Lemma lstrip_by_trailing_comma (y : string) :
  exists y', lstrip_by isspace_c (y ++ ",") = y' ++ ",".
Proof.
  induction y as [|c y IH]; [exists EmptyString; reflexivity|].
  cbn [String.append lstrip_by].
  destruct (isspace_c c); [exact IH|].
  exists (String c y). reflexivity.
Qed.

Lemma rstrip_by_trailing_comma (y : string) :
  rstrip_by isspace_c (y ++ ",") = y ++ ",".
Proof.
  induction y as [|c y IH]; [reflexivity|].
  cbn [String.append rstrip_by]. rewrite IH.
  destruct y; reflexivity.
Qed.

Lemma int_of_str_trailing_comma (y : string) :
  int_of_str (y ++ ",") = Raise ValueError.
Proof.
  unfold int_of_str.
  destruct (lstrip_by_trailing_comma y) as [y' ->].
  rewrite rstrip_by_trailing_comma.
  destruct y' as [|c y']; [reflexivity|].
  cbn [String.append].
  assert (Hrest : int_digits 0 false (String c (y' ++ ",")) = None)
    by apply (int_digits_trailing_comma (String c y')).
  destruct c as [[] [] [] [] [] [] [] []];
    try (rewrite Hrest; reflexivity);
    rewrite int_digits_trailing_comma; reflexivity.
Qed.

(** C1 (the code does not do this): a [formatted] text whose third field
    carries the comma of the documented form ["D Mon YYYY, HH:MM:SS"] is
    not parsed: [int] refuses the year with its comma, the exception is
    swallowed, and [parse_google_formatted] returns none. *)
Theorem formatted_with_comma_is_rejected `{Platform} (s y : string) :
  nth 2 (split_ws (strip s)) EmptyString = y ++ "," ->
  parse_google_formatted (PStr s) = None.
Proof.
  intros Hyear. unfold parse_google_formatted, parse_google_formatted_body.
  cbn [bind]. destruct (_ <? 4)%nat; [reflexivity|].
  destruct (int_of_str (nth 0 _ _)) as [day|e]; [|reflexivity].
  cbn [bind]. rewrite Hyear, int_of_str_trailing_comma. reflexivity.
Qed.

* * *

**WORK INSTRUCTIONS**: Please copy, exactly and with nothing else, the lines above beginning at the line that has "try (rewrite Hrest; reflexivity);" and ending with the line that has "carries the comma".

**RESULT OF THIS EXERCISE**:
    try (rewrite Hrest; reflexivity);
    rewrite int_digits_trailing_comma; reflexivity.
Qed.

(** C1 (the code does not do this): a [formatted] text whose third field
    carries the comma of the documented form ["D Mon YYYY, HH:MM:SS"] is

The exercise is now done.